Funeral services are not for the benefit of the defunct, who is beyond our praise or condemnation, but for the living, who know before long that they will follow the honored dead into a cold grave.

Senator John McCain’s funeral was the most ostentatious that Washington has accorded except for a president, and much grander than the 2006 funeral of Gerald Ford, for example. The American Establishment took the opportunity to mourn a world that it imagined but never inhabited.

The eulogies for the Arizona senator, to be sure, were a convenient occasion for the Establishment to show its dudgeon at “the pointedly un-invited President Trump,” as the New Yorker noted, calling the event “the biggest resistance meeting yet.”

McCain’s daughter Meghan contrasted what she called her father’s “real greatness” with the “cheap rhetoric from men who will never come near the sacrifice,” a reference to Trump.
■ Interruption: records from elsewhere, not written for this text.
Lemma stage_new_success_witness :
  exists s', rpc (NodeStageWeight Demo.env (Demo.request "c1" "m" (4 * MiB))) Demo.start = (RpcOk tt, s') /\
    dict_keys (ALLOCATED_BUFFERS s') = ["m"] /\
    threads s' = [PassFdServer "/run/wpi/sockets/m.sock" "m";
                  NotifyServer "/run/wpi/sockets/m_notify.sock" "m"].
Proof.
  destruct (stage_new_success Demo.env (Demo.request "c1" "m" (4 * MiB)) Demo.allocator0
    (stage_allocate (4 * MiB) 0 Demo.allocator0).2 3 0 (2 ^ 40) Demo.start)
    as (s' & H1 & _ & H3 & _ & _ & _ & H7);
    [vm_compute; reflexivity..|].
  exists s'. split; [exact H1|]. split; [exact H3|exact H7].
Defined.

Lemma stage_known_counts_witness :
  exists s',
    rpc (NodeStageWeight Demo.env (Demo.request "c2" "m" (4 * MiB))) (Demo.staged "c1" "m" (4 * MiB)) =
      (RpcOk tt, s') /\
    bi_ref_count <$> dict_get "m" (ALLOCATED_BUFFERS s') = Some (Some 2).
Proof.
  destruct (stage_known_counts Demo.env (Demo.request "c2" "m" (4 * MiB))
    (Demo.staged_info (4 * MiB) (Demo.staged "c1" "m" (4 * MiB)) "m") 1
    (Demo.staged "c1" "m" (4 * MiB))) as (s' & H1 & H2 & _);
    [vm_compute; reflexivity..|].
  exists s'. split; [exact H1|].
  change (dict_get (stage_effective_id (Demo.request "c2" "m" (4 * MiB))))
    with (dict_get (V:=BufferInfo) "m") in H2.
  rewrite H2. reflexivity.
Defined.

Lemma stage_missing_source_strands_buffer_witness :
  exists s' s'',
    rpc (NodeStageWeight Demo.env (Demo.file_request "c1" "m" "/w.safetensors")) Demo.start =
      (RpcFailed INTERNAL "", s') /\
    threads s' = [] /\
    rpc (NodeStageWeight Demo.env (Demo.file_request "c1" "m" "/w.safetensors")) s' = (RpcOk tt, s'') /\
    threads s'' = [].
Proof.
  destruct (stage_missing_source_strands_buffer Demo.env (Demo.file_request "c1" "m" "/w.safetensors")
    Demo.allocator0 (stage_allocate (4 * MiB) 3 Demo.allocator0).2 3 0 (2 ^ 40) Demo.start)
    as (s' & s'' & H1 & _ & _ & _ & H5 & H6 & _ & H8);
    [vm_compute; reflexivity|reflexivity|discriminate|reflexivity|vm_compute; reflexivity..|].
  exists s', s''. split; [exact H1|]. split; [exact H5|]. split; [exact H6|exact H8].
Defined.

Lemma stage_gpu_round_robin_witness :
  0 <= stage_gpu_id Demo.env true 11 < 8.
Proof. apply (stage_gpu_round_robin Demo.env 11 8); reflexivity. Defined.

Lemma load_tensors_layout_witness :
  exists w,
    vram_read 104 6 (cuda_memory w) = [20; 21; 22; 23; 24; 25] /\
    vram_read 0 3 (cuda_memory w) = [0; 0; 0].
Proof.
  destruct (load_tensors_layout Demo.env Sim.sim_obs 100 Demo.tensors Demo.allocator0 Demo.start)
    as (w & _ & H2 & H3).
  - reflexivity.
  - repeat constructor; simpl; lia.
  - intros l1 kt l2 _. reflexivity.
  - exists w. split.
    + apply (H2 [("a", {| numel := 2; itemsize := 2; host_bytes i := 10 + i |})]
                ("b", {| numel := 3; itemsize := 2; host_bytes i := 20 + i |}) []). reflexivity.
    + rewrite (H3 0 3%nat) by (simpl; lia). reflexivity.
Defined.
Politics, though, were less important than the American elite’s collective exercise in self-consolation after the catastrophic failure of its policies and its repudiation by the voters in the 2016 election.

Senator McCain served his country and suffered on its behalf as a prisoner of war, and deserves respect on the occasion of his passing. But the unctuous sea of self-congratulatory declarations of virtue embedded in his obsequies were enough to make the portraits in the Capitol rotunda puke. . . .
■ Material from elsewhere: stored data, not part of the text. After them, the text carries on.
Lemma unstage_body_known claim id b s :
  KNOWN_CLAIMS s !! claim = Some id -> dict_get id (ALLOCATED_BUFFERS s) = Some b ->
  unstage_body claim s = drop_reference id (set_claims (delete claim) s).
Proof.
  intros Hc Hb. unfold unstage_body. rewrite bind_unfold. simpl. rewrite Hc.
  rewrite bind_unfold. simpl. rewrite bind_unfold. simpl.
  rewrite (proj2 (dict_mem_true _ _)) by eauto. done.
Qed.

(** A body that returns without touching the context is an OK reply. *)
Lemma rpc_except_ret {A} (body : py (Driver W C) A) a s s' :
  body (set_context ctx_new s) = (Ret a, s') -> rpc_context s' = ctx_new ->
  rpc (py_except body is_Exception (fun e => abort INTERNAL (exn_str e))) s = (RpcOk a, s').
Proof. intros E Hc. unfold rpc, py_except. rewrite E, Hc. by rewrite law_new_status. Qed.

Lemma unstage_last_run claim id b n s :
  dict_wf (ALLOCATED_BUFFERS s) ->
  KNOWN_CLAIMS s !! claim = Some id ->
  dict_get id (ALLOCATED_BUFFERS s) = Some b -> bi_ref_count b = Some n -> n <= 1 ->
  exists s',
    rpc (NodeUnstageWeight claim) s = (RpcOk tt, s') /\
    KNOWN_CLAIMS s' = delete claim (KNOWN_CLAIMS s) /\
    dict_wf (ALLOCATED_BUFFERS s') /\
    (forall k, dict_get k (ALLOCATED_BUFFERS s') =
       if bool_decide (k = id \/ startswith (gpu_prefix id) k = true) then None
       else dict_get k (ALLOCATED_BUFFERS s)).
Proof.
  intros Hwf Hc Hb Hn Hle. set (s0 := set_claims (delete claim) (set_context ctx_new s)).
  destruct (free_all_run id (set_ref_count (n - 1) b)
              (set_buffers (dict_set id (set_ref_count (n - 1) b)) s0))
    as (s' & E & Hwf' & Hg & Hk & _ & _ & Hr & _); [simpl; auto with wpi|].
  exists s'. split; [|split; [|split; [done|]]].
  - apply rpc_except_ret; [|by rewrite Hr]. rewrite (unstage_body_known claim id b) by done.
    by rewrite (drop_reference_last id b n) by done.
  - by rewrite Hk.
  - intros k. rewrite Hg. simpl. case_bool_decide as Hd; [done|].
    rewrite dict_get_set_ne; [done|]. intros ->. apply Hd. by left.
Qed.

Lemma unstage_shared_run claim id b n s :
  KNOWN_CLAIMS s !! claim = Some id ->
  dict_get id (ALLOCATED_BUFFERS s) = Some b -> bi_ref_count b = Some n -> 1 < n ->
  exists s',
    rpc (NodeUnstageWeight claim) s = (RpcOk tt, s') /\
    KNOWN_CLAIMS s' = delete claim (KNOWN_CLAIMS s) /\
    (dict_wf (ALLOCATED_BUFFERS s) -> dict_wf (ALLOCATED_BUFFERS s')) /\
    dict_get id (ALLOCATED_BUFFERS s') = Some (set_ref_count (n - 1) b) /\
    (forall k, k <> id -> dict_get k (ALLOCATED_BUFFERS s') = dict_get k (ALLOCATED_BUFFERS s)) /\
    cuda_allocator s' = cuda_allocator s.
Proof.
  intros Hc Hb Hn Hlt. set (s0 := set_claims (delete claim) (set_context ctx_new s)).
  exists (set_buffers (dict_set id (set_ref_count (n - 1) b)) s0). split.
  - apply rpc_except_ret; [|done]. rewrite (unstage_body_known claim id b) by done.
    by apply drop_reference_shared.
  - simpl. split_and!; try done; [auto with wpi|apply dict_get_set_eq|].
    intros k Hk. by rewrite dict_get_set_ne.
Qed.
End handler.

(** ** Lemmas: staging, then unstaging *)

Section stage_unstage.
Context {W C : Type} `{CudaApi W} `{GrpcContext C} `{!GrpcLaws C}.
Context (obs : W -> cuda_obs) `{!CudaLaws W obs}.
Implicit Types (s : Driver W C) (b : BufferInfo).

(** The allocation of an item is given back when its recorded size is the mapped one. *)
Lemma free_item_run id b s a r a' :
  cuda_allocator s = Some a ->
  has_context (bi_gpu_id b) a ->
  (forall a1, obs (libcuda a1) = obs (libcuda a) ->
     exists a2, free (bi_handle b) (bi_device_ptr b) (bi_size_bytes b) a1 = (r, a2) /\
       obs (libcuda a2) = a' /\ r <> Stuck) ->
  exists a2, free_item id (id, b) s =
      (Ret tt, add_closed_fd (bi_fd b) (set_allocator (Some a2) s)) /\
    obs (libcuda a2) = a'.
Proof.
  intros Ha [ctx Hctx] Hfree. unfold free_item. rewrite bind_unfold. simpl. rewrite Ha.
  rewrite bind_unfold. simpl. rewrite bind_unfold.
  unfold py_except, with_allocator. rewrite Ha. rewrite bind_unfold.
  unfold get_or_create_context. rewrite bind_unfold. cbn [py_get]. rewrite Hctx. simpl.
  rewrite bind_unfold. pose proof (law_ctx_set ctx (libcuda a)) as Hset.
  unfold cuda_call. destruct (cuCtxSetCurrent ctx (libcuda a)) as [st w]. simpl in Hset.
  destruct (Hfree (set_libcuda w a) Hset) as (a2 & Ef & Ho & Hr). rewrite Ef.
  exists a2. split; [|done]. rewrite bool_decide_eq_true_2 by done.
  destruct r as [[]|e|]; [done|done|done].
Qed.

(** The unstage of the only claim of a buffer without copies. *)
Lemma unstage_only_claim claim id b s a r o :
  KNOWN_CLAIMS s !! claim = Some id ->
  dict_wf (ALLOCATED_BUFFERS s) ->
  dict_get id (ALLOCATED_BUFFERS s) = Some b -> bi_ref_count b = Some 1 ->
  (forall k, startswith (gpu_prefix id) k = true -> dict_get k (ALLOCATED_BUFFERS s) = None) ->
  cuda_allocator s = Some a -> has_context (bi_gpu_id b) a ->
  (forall a1, obs (libcuda a1) = obs (libcuda a) ->
     exists a2, free (bi_handle b) (bi_device_ptr b) (bi_size_bytes b) a1 = (r, a2) /\
       obs (libcuda a2) = o /\ r <> Stuck) ->
  exists s' a2, rpc (NodeUnstageWeight claim) s = (RpcOk tt, s') /\
    cuda_allocator s' = Some a2 /\ obs (libcuda a2) = o /\
    closed_fds s' = closed_fds s ++ [bi_fd b] /\
    KNOWN_CLAIMS s' = delete claim (KNOWN_CLAIMS s) /\
    ALLOCATED_BUFFERS s' = dict_pop id (dict_set id (set_ref_count 0 b) (ALLOCATED_BUFFERS s)).
Proof.
  intros Hc Hwf Hb Hn Hno Ha Hctx Hfree.
  set (s1 := set_buffers (dict_set id (set_ref_count 0 b))
               (set_claims (delete claim) (set_context ctx_new s))).
  destruct (free_item_run id (set_ref_count 0 b) s1 a r o Ha Hctx Hfree) as (a2 & Ef & Ho).
  eexists (set_buffers (dict_pop id) (add_closed_fd (bi_fd b) (set_allocator (Some a2) s1))), a2.
  split.
  - apply rpc_except_ret; [|done]. rewrite (unstage_body_known claim id b) by done.
    rewrite (drop_reference_last id b 1) by done. change (1 - 1) with 0. fold s1.
    unfold free_all. rewrite bind_unfold. cbn [py_get]. rewrite relocated_items_nil.
    2: { intros k Hk. simpl. rewrite dict_get_set_ne; [by apply Hno|].
         intros ->. by rewrite gpu_prefix_not_self in Hk. }
    rewrite bind_unfold. cbn [py_for]. rewrite bind_unfold, Ef. done.
  - done.
Qed.
End stage_unstage.

(** ** Properties *)

Section properties.
Context {W C : Type} `{CudaApi W} `{GrpcContext C} `{!GrpcLaws C}.
Implicit Types (s : Driver W C).

(** C16: unstaging the claim that holds the last reference removes the buffer and every
    entry whose key has its [_gpu] prefix, keeps all others, and forgets the claim. *)
Theorem unstage_last_frees claim id b n s :
  dict_wf (ALLOCATED_BUFFERS s) ->
  KNOWN_CLAIMS s !! claim = Some id ->
  dict_get id (ALLOCATED_BUFFERS s) = Some b -> bi_ref_count b = Some n -> n <= 1 ->
  exists s',
    rpc (NodeUnstageWeight claim) s = (RpcOk tt, s') /\
    KNOWN_CLAIMS s' = delete claim (KNOWN_CLAIMS s) /\
    (forall k, dict_get k (ALLOCATED_BUFFERS s') =
       if bool_decide (k = id \/ startswith (gpu_prefix id) k = true) then None
       else dict_get k (ALLOCATED_BUFFERS s)).
Proof.
  intros Hwf Hc Hb Hn Hle.
  destruct (unstage_last_run claim id b n s) as (s' & E & Hk & _ & Hg); eauto.
Qed.

(** Unstaging a claim of a buffer with more references only drops one of them. *)
Theorem unstage_shared_keeps claim id b n s :
  KNOWN_CLAIMS s !! claim = Some id ->
  dict_get id (ALLOCATED_BUFFERS s) = Some b -> bi_ref_count b = Some n -> 1 < n ->
  exists s',
    rpc (NodeUnstageWeight claim) s = (RpcOk tt, s') /\
    KNOWN_CLAIMS s' = delete claim (KNOWN_CLAIMS s) /\
    dict_get id (ALLOCATED_BUFFERS s') = Some (set_ref_count (n - 1) b) /\
    (forall k, k <> id -> dict_get k (ALLOCATED_BUFFERS s') = dict_get k (ALLOCATED_BUFFERS s)) /\
    cuda_allocator s' = cuda_allocator s.
Proof.
  intros Hc Hb Hn Hlt.
  destruct (unstage_shared_run claim id b n s) as (s' & E & Hk & _ & Hg); eauto.
Qed.

(** Unstaging a claim that is not registered, in particular a second time, replies
    OK and changes nothing but the context of the request. *)
Theorem unstage_unknown_noop claim s :
  KNOWN_CLAIMS s !! claim = None ->
  rpc (NodeUnstageWeight claim) s = (RpcOk tt, set_context ctx_new s).
Proof.
  intros Hc. apply rpc_except_ret; [|done]. unfold unstage_body.
  rewrite bind_unfold. simpl. by rewrite Hc.
Qed.

(** NodeRegisterWeight replies with the printed handle of a staged buffer and with
    NOT_FOUND otherwise; it changes nothing but the context. *)
Theorem register_weight_spec id s :
  match dict_get id (ALLOCATED_BUFFERS s) with
  | Some b => rpc (NodeRegisterWeight id) s = (RpcOk (str_of_Z (bi_handle b)), set_context ctx_new s)
  | None => exists s', rpc (NodeRegisterWeight id) s =
              (RpcFailed NOT_FOUND ("Buffer " +:+ id +:+ " not found"), s') /\
              ALLOCATED_BUFFERS s' = ALLOCATED_BUFFERS s
  end.
Proof.
  unfold rpc, NodeRegisterWeight. rewrite bind_unfold. simpl.
  destruct (dict_get id (ALLOCATED_BUFFERS s)) as [b|] eqn:Eb.
  - rewrite (proj2 (dict_mem_true _ _)) by eauto. rewrite bind_unfold. simpl.
    rewrite bind_unfold, (get_buffer_run _ b) by done. simpl. by rewrite law_new_status.
  - rewrite (proj2 (dict_mem_false _ _)) by done. simpl. rewrite bind_unfold, abort_run. simpl.
    rewrite law_abort_status. by eexists.
Qed.
End properties.

Section roundtrip.
Context {W C : Type} `{CudaApi W} `{GrpcContext C} `{!GrpcLaws C} (env : Env).
Context (obs : W -> cuda_obs) `{!CudaLaws W obs}.
Context (g : Z) (Hg : 0 < g).
Context (Hgran : forall p f w, (cuMemGetAllocationGranularity p f w).1 = (0, g)).
Implicit Types (s : Driver W C) (request : NodeStageWeightRequest).

(** A fresh claim for a fresh buffer without source file, and an allocation that
    succeeds. *)
Definition fresh_stage request a a' fd handle device_ptr s : Prop :=
  let id := stage_effective_id request in
  let gpu_id := stage_gpu_id env (stage_sharded request) (st_shard_index request) in
  KNOWN_CLAIMS s !! st_claim_id request = None /\
  dict_wf (ALLOCATED_BUFFERS s) /\
  (forall k, k = id \/ startswith (gpu_prefix id) k = true -> dict_get k (ALLOCATED_BUFFERS s) = None) /\
  socket_dir_permitted env = true /\
  st_source_path request = "" /\
  cuda_allocator s = Some a /\
  stage_allocate (weight_size_bytes (st_size_bytes request)) gpu_id a =
    (Ret (fd, handle, device_ptr), a').

(** Stage then unstage, when [free] of the recorded size ends with the observation [o]. *)
Lemma stage_then_unstage request a a' fd handle device_ptr s r o :
  fresh_stage request a a' fd handle device_ptr s ->
  (forall a1, obs (libcuda a1) = obs (libcuda a') ->
     exists a2, free handle device_ptr (weight_size_bytes (st_size_bytes request)) a1 = (r, a2) /\
       obs (libcuda a2) = o /\ r <> Stuck) ->
  exists s1 s2 a2,
    rpc (NodeStageWeight env request) s = (RpcOk tt, s1) /\
    rpc (NodeUnstageWeight (st_claim_id request)) s1 = (RpcOk tt, s2) /\
    ALLOCATED_BUFFERS s2 = ALLOCATED_BUFFERS s /\
    KNOWN_CLAIMS s2 = KNOWN_CLAIMS s /\
    cuda_allocator s2 = Some a2 /\ obs (libcuda a2) = o.
Proof.
  intros (Hc & Hwf & Hno & Hdir & Hsrc & Ha & Halloc) Hfree.
  destruct (stage_new_run env request a a' fd handle device_ptr s) as (s1 & E1 & Hb & Hk & Ha1 & _);
    [by auto..|].
  destruct (stage_allocate_inv obs _ _ _ _ _ Halloc) as [Hctx _].
  edestruct (unstage_only_claim obs (st_claim_id request) (stage_effective_id request))
    as (s2 & a2 & E2 & Ha2 & Ho & _ & Hc2 & Hb2);
    [rewrite Hk; apply lookup_insert_eq|rewrite Hb; auto with wpi|rewrite Hb; apply dict_get_set_eq
    |done| |apply Ha1|apply Hctx|apply Hfree|].
  { intros k Hpre. rewrite Hb, dict_get_set_ne; [apply Hno; by right|].
    intros <-. by rewrite gpu_prefix_not_self in Hpre. }
  exists s1, s2, a2. split_and!; try done.
  - rewrite Hb2, Hb, dict_set_set. apply dict_pop_set. apply Hno. by left.
  - rewrite Hc2, Hk. by apply delete_insert_id.
Qed.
In its narcissism and self-adulation, the Establishment will not die of pricking of the thumb, but the other way around.

By civility and bipartisanship, the Establishment refers to the policy consensus that squandered America’s dominant position in the world after the fall of the Soviet Union in 1990. America had no military competitors of importance when George W. Bush took office in 2001, and an edge in high technology that made the American economy seem insuperable. Since then:

China has taken America’s place as the leading exporter of high-tech equipment;
America faces credible military competition from China;
Real median household income hasn’t grown since 2000;
The civilian labor force participation rate has fallen from 67% in 2000 to 63% today;
Productivity growth has languished at 1% a year since the global financial crisis;
US federal debt has between 2000 and 2018 has doubled as a share of GDP;
The American economy became “cartelized, corrupt and anti-competitive,” dominated by a handful of tech monopolies who combined to crush competition.

Other than that, the establishment has done fine.